__What is needed__. Could you set down exactly the lines in the records below between the line holding "cbn [filter fst]." and the line holding "intros H a Ha.", inclusive?

Segment Open

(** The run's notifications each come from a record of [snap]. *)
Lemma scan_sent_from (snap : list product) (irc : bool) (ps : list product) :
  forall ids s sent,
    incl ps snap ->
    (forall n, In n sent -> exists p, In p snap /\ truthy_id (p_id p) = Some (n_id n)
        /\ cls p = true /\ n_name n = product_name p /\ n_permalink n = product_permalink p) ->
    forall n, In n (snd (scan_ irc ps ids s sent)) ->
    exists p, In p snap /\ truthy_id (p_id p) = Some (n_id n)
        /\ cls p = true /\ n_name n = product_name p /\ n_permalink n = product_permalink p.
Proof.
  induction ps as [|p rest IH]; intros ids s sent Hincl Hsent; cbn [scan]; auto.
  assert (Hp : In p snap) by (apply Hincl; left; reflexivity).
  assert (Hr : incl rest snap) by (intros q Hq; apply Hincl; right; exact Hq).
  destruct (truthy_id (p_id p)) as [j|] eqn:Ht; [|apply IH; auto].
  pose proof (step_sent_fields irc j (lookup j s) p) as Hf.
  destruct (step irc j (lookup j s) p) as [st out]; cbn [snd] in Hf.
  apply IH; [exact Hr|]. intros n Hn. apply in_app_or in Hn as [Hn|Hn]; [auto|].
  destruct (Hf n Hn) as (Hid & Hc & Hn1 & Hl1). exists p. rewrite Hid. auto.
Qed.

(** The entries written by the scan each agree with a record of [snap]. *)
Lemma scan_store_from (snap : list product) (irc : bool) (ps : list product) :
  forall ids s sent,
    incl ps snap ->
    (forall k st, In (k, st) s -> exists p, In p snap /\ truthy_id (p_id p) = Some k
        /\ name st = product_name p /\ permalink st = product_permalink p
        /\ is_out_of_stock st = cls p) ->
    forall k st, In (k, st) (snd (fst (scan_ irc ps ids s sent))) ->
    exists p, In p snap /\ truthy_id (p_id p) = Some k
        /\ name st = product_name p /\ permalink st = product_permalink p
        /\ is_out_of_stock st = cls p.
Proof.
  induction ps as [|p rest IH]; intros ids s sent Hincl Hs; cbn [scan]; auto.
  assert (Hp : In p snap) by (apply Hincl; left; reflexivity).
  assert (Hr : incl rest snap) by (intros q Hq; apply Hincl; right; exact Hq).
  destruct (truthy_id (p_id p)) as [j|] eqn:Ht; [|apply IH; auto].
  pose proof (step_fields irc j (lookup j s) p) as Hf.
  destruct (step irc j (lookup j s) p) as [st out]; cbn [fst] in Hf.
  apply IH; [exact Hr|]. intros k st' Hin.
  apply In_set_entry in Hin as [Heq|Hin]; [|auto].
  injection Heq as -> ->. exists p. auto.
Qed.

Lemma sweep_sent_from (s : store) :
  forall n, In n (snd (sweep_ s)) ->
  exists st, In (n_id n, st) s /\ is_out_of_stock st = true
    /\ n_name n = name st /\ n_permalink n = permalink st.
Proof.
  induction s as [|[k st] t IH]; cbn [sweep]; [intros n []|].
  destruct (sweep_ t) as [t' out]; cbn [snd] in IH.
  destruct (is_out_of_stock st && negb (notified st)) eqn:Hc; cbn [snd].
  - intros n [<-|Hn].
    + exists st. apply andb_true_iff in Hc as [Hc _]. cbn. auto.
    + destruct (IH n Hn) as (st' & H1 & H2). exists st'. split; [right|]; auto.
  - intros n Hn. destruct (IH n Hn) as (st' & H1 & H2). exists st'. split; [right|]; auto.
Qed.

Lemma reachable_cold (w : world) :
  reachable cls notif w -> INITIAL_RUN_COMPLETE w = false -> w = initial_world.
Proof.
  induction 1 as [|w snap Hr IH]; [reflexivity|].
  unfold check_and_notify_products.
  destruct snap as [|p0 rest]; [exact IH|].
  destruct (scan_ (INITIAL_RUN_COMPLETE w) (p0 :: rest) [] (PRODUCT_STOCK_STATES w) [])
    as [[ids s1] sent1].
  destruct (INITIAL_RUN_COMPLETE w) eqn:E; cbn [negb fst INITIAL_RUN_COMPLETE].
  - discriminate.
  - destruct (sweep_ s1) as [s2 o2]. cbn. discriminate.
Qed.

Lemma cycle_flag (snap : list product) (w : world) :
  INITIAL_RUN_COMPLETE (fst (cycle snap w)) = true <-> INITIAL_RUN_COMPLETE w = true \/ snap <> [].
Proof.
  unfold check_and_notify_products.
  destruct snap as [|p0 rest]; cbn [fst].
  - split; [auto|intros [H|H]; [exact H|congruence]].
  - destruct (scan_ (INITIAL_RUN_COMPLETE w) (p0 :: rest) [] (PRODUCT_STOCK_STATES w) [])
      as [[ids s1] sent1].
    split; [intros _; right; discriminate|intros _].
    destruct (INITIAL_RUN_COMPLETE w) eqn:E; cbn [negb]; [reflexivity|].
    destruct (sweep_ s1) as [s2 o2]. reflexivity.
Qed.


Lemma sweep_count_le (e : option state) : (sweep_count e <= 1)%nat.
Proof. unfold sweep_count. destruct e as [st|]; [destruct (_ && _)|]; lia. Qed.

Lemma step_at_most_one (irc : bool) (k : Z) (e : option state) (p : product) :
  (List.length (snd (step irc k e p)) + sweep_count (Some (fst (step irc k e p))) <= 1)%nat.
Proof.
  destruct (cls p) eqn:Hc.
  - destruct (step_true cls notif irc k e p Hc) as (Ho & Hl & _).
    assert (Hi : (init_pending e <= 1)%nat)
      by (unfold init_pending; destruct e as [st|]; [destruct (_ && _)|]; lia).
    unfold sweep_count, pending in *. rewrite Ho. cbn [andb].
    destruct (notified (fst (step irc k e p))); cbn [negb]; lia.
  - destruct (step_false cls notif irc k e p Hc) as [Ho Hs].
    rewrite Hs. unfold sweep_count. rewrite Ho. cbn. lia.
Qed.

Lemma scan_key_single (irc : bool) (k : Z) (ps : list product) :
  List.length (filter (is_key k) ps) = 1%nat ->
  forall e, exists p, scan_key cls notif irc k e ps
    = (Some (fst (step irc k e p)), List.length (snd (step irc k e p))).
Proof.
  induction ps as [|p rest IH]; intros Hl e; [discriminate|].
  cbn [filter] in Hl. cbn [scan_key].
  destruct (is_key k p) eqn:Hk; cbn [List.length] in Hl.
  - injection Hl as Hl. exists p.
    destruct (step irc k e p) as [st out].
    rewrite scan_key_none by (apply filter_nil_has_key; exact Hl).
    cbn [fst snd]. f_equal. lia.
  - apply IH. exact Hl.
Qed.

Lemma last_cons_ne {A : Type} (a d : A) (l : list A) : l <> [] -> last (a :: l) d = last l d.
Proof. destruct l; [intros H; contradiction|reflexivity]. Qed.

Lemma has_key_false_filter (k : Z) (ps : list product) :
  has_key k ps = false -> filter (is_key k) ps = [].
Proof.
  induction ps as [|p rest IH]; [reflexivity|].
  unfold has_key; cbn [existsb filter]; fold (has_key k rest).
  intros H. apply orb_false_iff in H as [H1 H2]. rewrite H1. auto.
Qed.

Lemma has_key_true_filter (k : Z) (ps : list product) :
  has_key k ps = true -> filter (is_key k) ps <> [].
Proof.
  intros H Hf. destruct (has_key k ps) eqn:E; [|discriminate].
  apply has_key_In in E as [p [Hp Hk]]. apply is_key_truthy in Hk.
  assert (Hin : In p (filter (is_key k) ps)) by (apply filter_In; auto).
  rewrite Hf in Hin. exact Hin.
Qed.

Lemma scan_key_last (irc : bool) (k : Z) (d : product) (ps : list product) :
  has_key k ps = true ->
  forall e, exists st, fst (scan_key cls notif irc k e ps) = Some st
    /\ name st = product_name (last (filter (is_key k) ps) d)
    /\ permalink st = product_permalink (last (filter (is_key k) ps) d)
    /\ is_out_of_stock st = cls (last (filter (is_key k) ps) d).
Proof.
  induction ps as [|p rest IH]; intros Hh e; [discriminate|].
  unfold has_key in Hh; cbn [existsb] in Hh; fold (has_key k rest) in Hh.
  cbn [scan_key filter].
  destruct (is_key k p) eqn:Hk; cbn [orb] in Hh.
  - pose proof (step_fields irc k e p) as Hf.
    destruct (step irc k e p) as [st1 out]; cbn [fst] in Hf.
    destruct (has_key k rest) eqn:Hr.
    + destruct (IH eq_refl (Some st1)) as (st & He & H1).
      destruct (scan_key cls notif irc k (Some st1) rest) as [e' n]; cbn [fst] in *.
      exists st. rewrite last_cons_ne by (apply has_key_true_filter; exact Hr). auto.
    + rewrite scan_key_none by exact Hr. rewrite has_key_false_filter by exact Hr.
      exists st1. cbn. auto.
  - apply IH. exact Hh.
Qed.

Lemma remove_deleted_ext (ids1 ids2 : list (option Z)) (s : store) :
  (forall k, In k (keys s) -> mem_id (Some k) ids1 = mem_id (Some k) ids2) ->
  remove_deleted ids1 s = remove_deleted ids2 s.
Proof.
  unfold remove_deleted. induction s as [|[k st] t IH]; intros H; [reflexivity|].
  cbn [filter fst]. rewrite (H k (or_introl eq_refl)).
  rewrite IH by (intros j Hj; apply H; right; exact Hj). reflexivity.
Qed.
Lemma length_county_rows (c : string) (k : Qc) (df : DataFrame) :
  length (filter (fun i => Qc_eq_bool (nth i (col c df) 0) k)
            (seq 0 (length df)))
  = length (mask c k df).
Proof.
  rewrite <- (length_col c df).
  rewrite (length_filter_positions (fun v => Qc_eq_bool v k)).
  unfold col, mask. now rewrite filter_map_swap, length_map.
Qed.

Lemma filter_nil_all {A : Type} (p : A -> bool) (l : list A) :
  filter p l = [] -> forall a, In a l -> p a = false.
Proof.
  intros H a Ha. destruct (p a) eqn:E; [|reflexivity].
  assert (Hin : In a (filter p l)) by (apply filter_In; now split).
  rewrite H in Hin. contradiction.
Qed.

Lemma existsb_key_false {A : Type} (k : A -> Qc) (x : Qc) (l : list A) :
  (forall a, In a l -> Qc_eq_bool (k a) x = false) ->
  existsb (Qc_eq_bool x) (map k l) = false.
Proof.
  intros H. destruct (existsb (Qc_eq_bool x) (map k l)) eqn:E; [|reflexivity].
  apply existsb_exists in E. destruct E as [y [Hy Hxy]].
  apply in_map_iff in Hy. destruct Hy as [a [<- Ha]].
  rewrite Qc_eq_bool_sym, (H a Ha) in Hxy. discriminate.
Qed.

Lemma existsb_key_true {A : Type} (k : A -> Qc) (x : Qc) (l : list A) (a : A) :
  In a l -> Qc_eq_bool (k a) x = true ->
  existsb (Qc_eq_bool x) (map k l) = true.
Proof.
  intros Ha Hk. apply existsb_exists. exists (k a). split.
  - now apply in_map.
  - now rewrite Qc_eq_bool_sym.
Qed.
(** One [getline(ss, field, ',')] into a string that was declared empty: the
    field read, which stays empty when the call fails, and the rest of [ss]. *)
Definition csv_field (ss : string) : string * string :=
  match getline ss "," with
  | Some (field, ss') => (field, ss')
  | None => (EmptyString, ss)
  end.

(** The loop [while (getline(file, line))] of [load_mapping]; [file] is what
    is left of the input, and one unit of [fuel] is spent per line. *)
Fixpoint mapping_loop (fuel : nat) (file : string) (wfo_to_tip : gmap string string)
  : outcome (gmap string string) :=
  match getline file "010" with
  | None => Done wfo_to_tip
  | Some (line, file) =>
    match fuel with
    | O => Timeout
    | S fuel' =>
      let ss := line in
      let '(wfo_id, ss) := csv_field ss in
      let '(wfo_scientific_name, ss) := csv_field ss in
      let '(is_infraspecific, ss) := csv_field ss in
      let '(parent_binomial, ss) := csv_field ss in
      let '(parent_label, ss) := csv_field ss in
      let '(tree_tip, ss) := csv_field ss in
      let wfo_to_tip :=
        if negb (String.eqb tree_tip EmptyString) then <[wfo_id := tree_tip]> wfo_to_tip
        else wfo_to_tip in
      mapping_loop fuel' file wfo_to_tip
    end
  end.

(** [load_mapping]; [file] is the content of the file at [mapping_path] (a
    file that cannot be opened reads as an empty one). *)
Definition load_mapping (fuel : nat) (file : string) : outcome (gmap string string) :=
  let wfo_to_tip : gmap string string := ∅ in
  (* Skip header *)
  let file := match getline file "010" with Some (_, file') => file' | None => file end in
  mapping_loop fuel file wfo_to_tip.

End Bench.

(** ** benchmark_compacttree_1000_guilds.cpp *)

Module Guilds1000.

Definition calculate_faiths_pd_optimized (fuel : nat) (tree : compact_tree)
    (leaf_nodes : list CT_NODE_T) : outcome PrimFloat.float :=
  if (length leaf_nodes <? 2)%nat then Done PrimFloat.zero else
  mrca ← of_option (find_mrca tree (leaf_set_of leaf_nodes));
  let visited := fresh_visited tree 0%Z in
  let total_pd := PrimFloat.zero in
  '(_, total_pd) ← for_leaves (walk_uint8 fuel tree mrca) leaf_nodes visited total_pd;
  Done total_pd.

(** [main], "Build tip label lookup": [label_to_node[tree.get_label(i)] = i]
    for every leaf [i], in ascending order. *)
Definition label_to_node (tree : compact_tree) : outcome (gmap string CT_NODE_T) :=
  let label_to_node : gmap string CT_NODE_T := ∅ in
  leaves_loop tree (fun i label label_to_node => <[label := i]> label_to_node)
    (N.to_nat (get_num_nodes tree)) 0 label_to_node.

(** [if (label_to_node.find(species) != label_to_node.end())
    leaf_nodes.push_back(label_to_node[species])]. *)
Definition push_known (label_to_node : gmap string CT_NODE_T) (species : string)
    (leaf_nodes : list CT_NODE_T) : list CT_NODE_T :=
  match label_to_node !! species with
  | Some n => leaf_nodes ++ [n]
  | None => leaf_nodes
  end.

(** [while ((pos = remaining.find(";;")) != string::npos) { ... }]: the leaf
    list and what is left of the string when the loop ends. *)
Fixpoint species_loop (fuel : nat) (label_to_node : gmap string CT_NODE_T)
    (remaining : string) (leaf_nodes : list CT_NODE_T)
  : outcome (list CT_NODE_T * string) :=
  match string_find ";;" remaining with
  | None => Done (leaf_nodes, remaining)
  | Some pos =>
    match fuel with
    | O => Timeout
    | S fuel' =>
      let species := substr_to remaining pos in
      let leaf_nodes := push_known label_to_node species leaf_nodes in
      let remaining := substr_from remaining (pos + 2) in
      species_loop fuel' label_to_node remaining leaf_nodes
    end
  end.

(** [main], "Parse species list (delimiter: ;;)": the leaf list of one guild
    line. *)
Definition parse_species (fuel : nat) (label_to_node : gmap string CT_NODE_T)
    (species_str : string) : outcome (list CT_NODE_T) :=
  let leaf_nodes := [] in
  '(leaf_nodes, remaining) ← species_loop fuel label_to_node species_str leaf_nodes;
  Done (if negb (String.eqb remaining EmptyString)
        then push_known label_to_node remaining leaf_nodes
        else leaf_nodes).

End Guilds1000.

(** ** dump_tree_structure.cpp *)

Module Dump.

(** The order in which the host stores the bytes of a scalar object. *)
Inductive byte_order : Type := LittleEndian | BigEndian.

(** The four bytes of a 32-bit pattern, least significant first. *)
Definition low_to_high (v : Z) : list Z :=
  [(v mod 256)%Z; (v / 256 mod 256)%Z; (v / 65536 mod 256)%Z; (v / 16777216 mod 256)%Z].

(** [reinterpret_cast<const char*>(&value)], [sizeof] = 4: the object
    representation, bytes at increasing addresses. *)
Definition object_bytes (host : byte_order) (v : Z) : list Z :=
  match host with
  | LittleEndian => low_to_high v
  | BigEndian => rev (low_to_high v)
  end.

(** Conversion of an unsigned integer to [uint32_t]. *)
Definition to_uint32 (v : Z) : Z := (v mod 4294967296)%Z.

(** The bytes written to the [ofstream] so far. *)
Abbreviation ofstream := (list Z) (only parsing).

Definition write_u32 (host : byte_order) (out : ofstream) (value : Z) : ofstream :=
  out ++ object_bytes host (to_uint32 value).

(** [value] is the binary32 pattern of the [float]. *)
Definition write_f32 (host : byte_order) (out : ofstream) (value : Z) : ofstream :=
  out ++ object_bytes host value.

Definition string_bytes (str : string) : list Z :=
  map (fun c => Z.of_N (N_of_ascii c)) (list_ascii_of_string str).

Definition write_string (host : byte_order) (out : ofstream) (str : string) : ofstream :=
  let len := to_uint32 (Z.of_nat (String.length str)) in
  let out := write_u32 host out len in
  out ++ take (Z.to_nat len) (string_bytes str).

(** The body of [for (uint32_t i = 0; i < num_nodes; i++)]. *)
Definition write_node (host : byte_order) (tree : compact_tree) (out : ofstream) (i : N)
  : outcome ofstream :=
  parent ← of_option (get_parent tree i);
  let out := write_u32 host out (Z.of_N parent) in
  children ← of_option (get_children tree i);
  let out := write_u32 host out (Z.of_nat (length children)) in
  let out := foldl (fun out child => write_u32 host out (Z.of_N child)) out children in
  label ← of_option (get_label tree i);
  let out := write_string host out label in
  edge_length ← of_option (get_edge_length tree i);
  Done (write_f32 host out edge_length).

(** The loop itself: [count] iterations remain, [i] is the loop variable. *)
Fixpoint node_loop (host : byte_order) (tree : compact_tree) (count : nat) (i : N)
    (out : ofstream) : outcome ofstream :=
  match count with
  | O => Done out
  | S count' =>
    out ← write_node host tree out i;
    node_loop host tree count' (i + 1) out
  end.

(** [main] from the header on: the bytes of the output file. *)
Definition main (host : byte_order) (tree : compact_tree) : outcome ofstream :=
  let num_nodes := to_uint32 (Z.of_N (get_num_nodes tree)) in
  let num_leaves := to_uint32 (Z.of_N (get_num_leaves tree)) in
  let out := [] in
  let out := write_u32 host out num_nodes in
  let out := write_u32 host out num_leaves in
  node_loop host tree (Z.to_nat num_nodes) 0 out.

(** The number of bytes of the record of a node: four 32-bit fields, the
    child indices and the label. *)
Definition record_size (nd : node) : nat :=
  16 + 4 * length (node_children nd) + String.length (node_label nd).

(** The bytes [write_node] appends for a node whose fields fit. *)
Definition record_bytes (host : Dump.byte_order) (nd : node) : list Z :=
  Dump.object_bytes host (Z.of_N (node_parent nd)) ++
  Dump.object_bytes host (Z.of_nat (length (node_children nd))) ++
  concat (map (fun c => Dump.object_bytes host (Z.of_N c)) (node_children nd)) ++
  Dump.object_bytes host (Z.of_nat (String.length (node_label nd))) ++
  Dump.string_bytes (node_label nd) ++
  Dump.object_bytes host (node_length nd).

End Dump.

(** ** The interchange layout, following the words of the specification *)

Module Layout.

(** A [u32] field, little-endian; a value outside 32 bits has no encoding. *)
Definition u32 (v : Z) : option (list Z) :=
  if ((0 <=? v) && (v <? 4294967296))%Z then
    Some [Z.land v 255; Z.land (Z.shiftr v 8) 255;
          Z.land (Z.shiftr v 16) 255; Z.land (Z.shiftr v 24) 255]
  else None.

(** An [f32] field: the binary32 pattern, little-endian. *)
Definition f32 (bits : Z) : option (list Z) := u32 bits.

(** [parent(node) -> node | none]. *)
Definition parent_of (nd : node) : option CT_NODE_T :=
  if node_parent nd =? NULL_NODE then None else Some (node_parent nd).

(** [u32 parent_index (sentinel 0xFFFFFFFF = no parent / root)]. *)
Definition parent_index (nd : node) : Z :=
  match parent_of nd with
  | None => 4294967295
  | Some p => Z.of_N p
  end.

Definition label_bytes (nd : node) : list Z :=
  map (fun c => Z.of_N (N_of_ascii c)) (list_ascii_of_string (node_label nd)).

Segment Closed

__Task answer__.
  cbn [filter fst]. rewrite (H k (or_introl eq_refl)).
  rewrite IH by (intros j Hj; apply H; right; exact Hj). reflexivity.
Qed.
Lemma length_county_rows (c : string) (k : Qc) (df : DataFrame) :
  length (filter (fun i => Qc_eq_bool (nth i (col c df) 0) k)
            (seq 0 (length df)))
  = length (mask c k df).
Proof.
  rewrite <- (length_col c df).
  rewrite (length_filter_positions (fun v => Qc_eq_bool v k)).
  unfold col, mask. now rewrite filter_map_swap, length_map.
Qed.

Lemma filter_nil_all {A : Type} (p : A -> bool) (l : list A) :
  filter p l = [] -> forall a, In a l -> p a = false.
Proof.
  intros H a Ha. destruct (p a) eqn:E; [|reflexivity].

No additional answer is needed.